Architecture PatternsAdvanced6 min

Saga Pattern

Distributed transactions without two-phase commit

In a nutshell

When a business operation spans multiple services -- like placing an order that involves creating the order, reserving inventory, and charging payment -- you can't wrap it all in a single database transaction. A saga breaks the operation into a chain of smaller steps, each in its own service, with a defined "undo" action for every step. If step three fails, the undo actions run in reverse to clean up steps one and two.

The situation

A customer places an order on your e-commerce platform. Three things need to happen:

Order Service creates the order
Inventory Service reserves the items
Payment Service charges the customer's card

In a monolith, you'd wrap all three in a database transaction. If payment fails, everything rolls back. Clean, atomic, simple.

But you have microservices. Each service has its own database. There is no shared transaction. If payment fails after inventory is reserved, you're stuck with ghost reservations. If inventory fails after the order is created, you have an order with no items.

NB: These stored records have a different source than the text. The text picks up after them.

(** X7: a constructor call adds the instance to the heap and nothing
    else, except that a [Binary] or [BazelBinary] called without
    [dependencies] also adds the empty list its [dependencies] refers
    to. *)
Theorem construction_allocates
    (cls : pyclass) (args : list value) (kwargs : gmap string value)
    (h h' : heap) (self : loc) :
  new cls args kwargs h = Ok (VRef self, h') →
  ∃ d,
    ((cls = Binary ∨ cls = BazelBinary)
     ∧ passed args kwargs 1 "dependencies" = None →
     h' = h ++ [OInstance cls d; OList []]
     ∧ d !! "dependencies" = Some (VRef (S (length h))))
    ∧ (¬ ((cls = Binary ∨ cls = BazelBinary)
          ∧ passed args kwargs 1 "dependencies" = None) →
       h' = h ++ [OInstance cls d]).
Proof.
  intros H. destruct cls.
  - apply new_PythonContainer_inv in H as (e & s & _ & _ & _ & ->).
    eexists. split; [by intros [[|] _]|done].
  - apply instantiate_wrapper_inv in H as (v & _ & _ & ->).
    eexists. split; [by intros [[|] _]|done].
  - apply instantiate_binary_inv in H as (v & _ & _ & H).
    destruct (passed args kwargs 1 "dependencies"); subst h'; eexists.
    + split; [by intros [_ Hn]|done].
    + split.
      * intros _. split; [done|]. by rewrite lookup_insert_eq.
      * intros Hn. exfalso. apply Hn. split; [by left|done].
  - apply instantiate_wrapper_inv in H as (v & _ & _ & ->).
    eexists. split; [by intros [[|] _]|done].
  - apply instantiate_binary_inv in H as (v & _ & _ & H).
    destruct (passed args kwargs 1 "dependencies"); subst h'; eexists.
    + split; [by intros [_ Hn]|done].
    + split.
      * intros _. split; [done|]. by rewrite lookup_insert_eq.
      * intros Hn. exfalso. apply Hn. split; [by right|done].
Qed.

(** ** Further properties of [name] *)

(** [name] reads the object at the reference and nothing else. *)
Lemma name_ext (self : loc) (h h' : heap) :
  h' !! self = h !! self → name self h' = name self h.
Proof.
  intros Heq. unfold name, PythonContainer_name, Container_name, Binary_name,
    BazelContainer_name, BazelBinary_name, getattr. by rewrite Heq.
Qed.


Lemma run_op_name (op : core_op) (h h' : heap) (v n : value) (self : loc) :
  run_op op h = Ok (v, h') → name self h = Ok n → name self h' = Ok n.
Proof.
  intros Hop Hn. rewrite <- Hn. apply name_ext.
  destruct op as [cls args kwargs|self']; simpl in Hop.
  - apply instantiate_frame in Hop as (_ & d & rest & ->).
    destruct (h !! self) as [o|] eqn:Hs.
    + by apply lookup_app_l_Some.
    + unfold name in Hn. by rewrite Hs in Hn.
  - destruct (name self' h); simpl in Hop; [|done]. by injection Hop as _ <-.
Qed.

(** X9: a sequence of operations of the module, constructor calls and
    reads of [name] in any order, leaves the [name] of every instance
    that existed before it as it was. *)
Theorem name_unchanged_by_core_operations
    (ops : list core_op) (h h' : heap) (n : value) (self : loc) :
  run_ops ops h = Ok h' →
  name self h = Ok n →
  name self h' = Ok n.
Proof.
  revert h. induction ops as [|op ops IH]; intros h Hops Hn; simpl in Hops.
  - by injection Hops as <-.
  - bind_inv Hops. destruct a as [v h1].
    eapply IH; [exact Hops|]. by eapply run_op_name.
Qed.

(** X10: after an assignment of a [str] to the identifying attribute of
    an instance, its [name] is the derived name of that string as it is:
    for a [PythonContainer] too, [get_absolute_path] is not applied. *)
Theorem name_follows_assignment
    (self : loc) (h : heap) (cls : pyclass) (d : gmap string value)
    (s : str) :
  h !! self = Some (OInstance cls d) →
  ∃ h', setattr self (name_attr cls) (VStr s) h = Ok h'
        ∧ getattr self (name_attr cls) h' = Ok (VStr s)
        ∧ name self h' = Ok (VStr (_name_from_path s)).
Proof.
  intros Hs.
  destruct (name_attr_writable cls) as [Hro Hty].
  rewrite (setattr_instance _ _ _ _ _ _ Hs Hro Hty). eexists.
  split; [done|].
  assert ((<[self := OInstance cls (<[name_attr cls := VStr s]> d)]> h)
            !! self
          = Some (OInstance cls (<[name_attr cls := VStr s]> d))) as Hnew.
  { apply list_lookup_insert_eq. by eapply lookup_lt_Some. }
  split.
  - unfold getattr. by rewrite Hnew, lookup_insert_eq.
  - by rewrite (name_instance _ _ _ _ Hnew), lookup_insert_eq.
Qed.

You can't use a distributed transaction (two-phase commit) because it's slow, fragile, and doesn't scale. You need a saga.

What a saga is

A saga is a sequence of local transactions, each executed by a different service. Each step has a compensating action — a way to undo its effect if a later step fails. Instead of one atomic transaction, you get a chain of smaller ones with explicit rollback logic.

Loading diagram...

Each compensation undoes exactly one step. They run in reverse order. The system ends up in a consistent state — not the committed state, but a cleanly rolled-back one.

The happy path

Step 1: Create order

curl -X POST https://orders.internal/api/orders \
  -H "Content-Type: application/json" \
  -H "X-Saga-Id: saga_q8r3t5" \
  -d '{
    "customer_id": "cust_8a3f",
    "items": [
      { "sku": "WIDGET-42", "quantity": 2, "price": 24.99 },
      { "sku": "GADGET-17", "quantity": 1, "price": 89.00 }
    ]
  }'

HTTP/1.1 201 Created

{
  "order_id": "ord_x7k9",
  "saga_id": "saga_q8r3t5",
  "status": "pending",
  "total": 138.98,
  "items": [
    { "sku": "WIDGET-42", "quantity": 2, "price": 24.99 },
    { "sku": "GADGET-17", "quantity": 1, "price": 89.00 }
  ],
  "created_at": "2026-04-13T14:32:00Z"
}

Step 2: Reserve inventory

curl -X POST https://inventory.internal/api/reservations \
  -H "Content-Type: application/json" \
  -H "X-Saga-Id: saga_q8r3t5" \
  -d '{
    "order_id": "ord_x7k9",
    "items": [
      { "sku": "WIDGET-42", "quantity": 2 },
      { "sku": "GADGET-17", "quantity": 1 }
    ]
  }'

HTTP/1.1 201 Created

{
  "reservation_id": "res_m4n7p2",
  "saga_id": "saga_q8r3t5",
  "order_id": "ord_x7k9",
  "status": "reserved",
  "items": [
    { "sku": "WIDGET-42", "quantity": 2, "available_before": 150 },
    { "sku": "GADGET-17", "quantity": 1, "available_before": 43 }
  ],
  "expires_at": "2026-04-13T14:47:00Z"
}

Notice the expires_at field. Reservations are time-limited. If the saga doesn't complete within 15 minutes, the reservation auto-releases. This is a safety net against sagas that get stuck.

Step 3: Charge payment

curl -X POST https://payments.internal/api/charges \
  -H "Content-Type: application/json" \
  -H "X-Saga-Id: saga_q8r3t5" \
  -d '{
    "order_id": "ord_x7k9",
    "customer_id": "cust_8a3f",
    "amount": 138.98,
    "currency": "usd",
    "idempotency_key": "saga_q8r3t5_charge"
  }'

HTTP/1.1 201 Created

{
  "charge_id": "chg_k9j2m5",
  "saga_id": "saga_q8r3t5",
  "order_id": "ord_x7k9",
  "amount": 138.98,
  "currency": "usd",
  "status": "succeeded",
  "charged_at": "2026-04-13T14:32:03Z"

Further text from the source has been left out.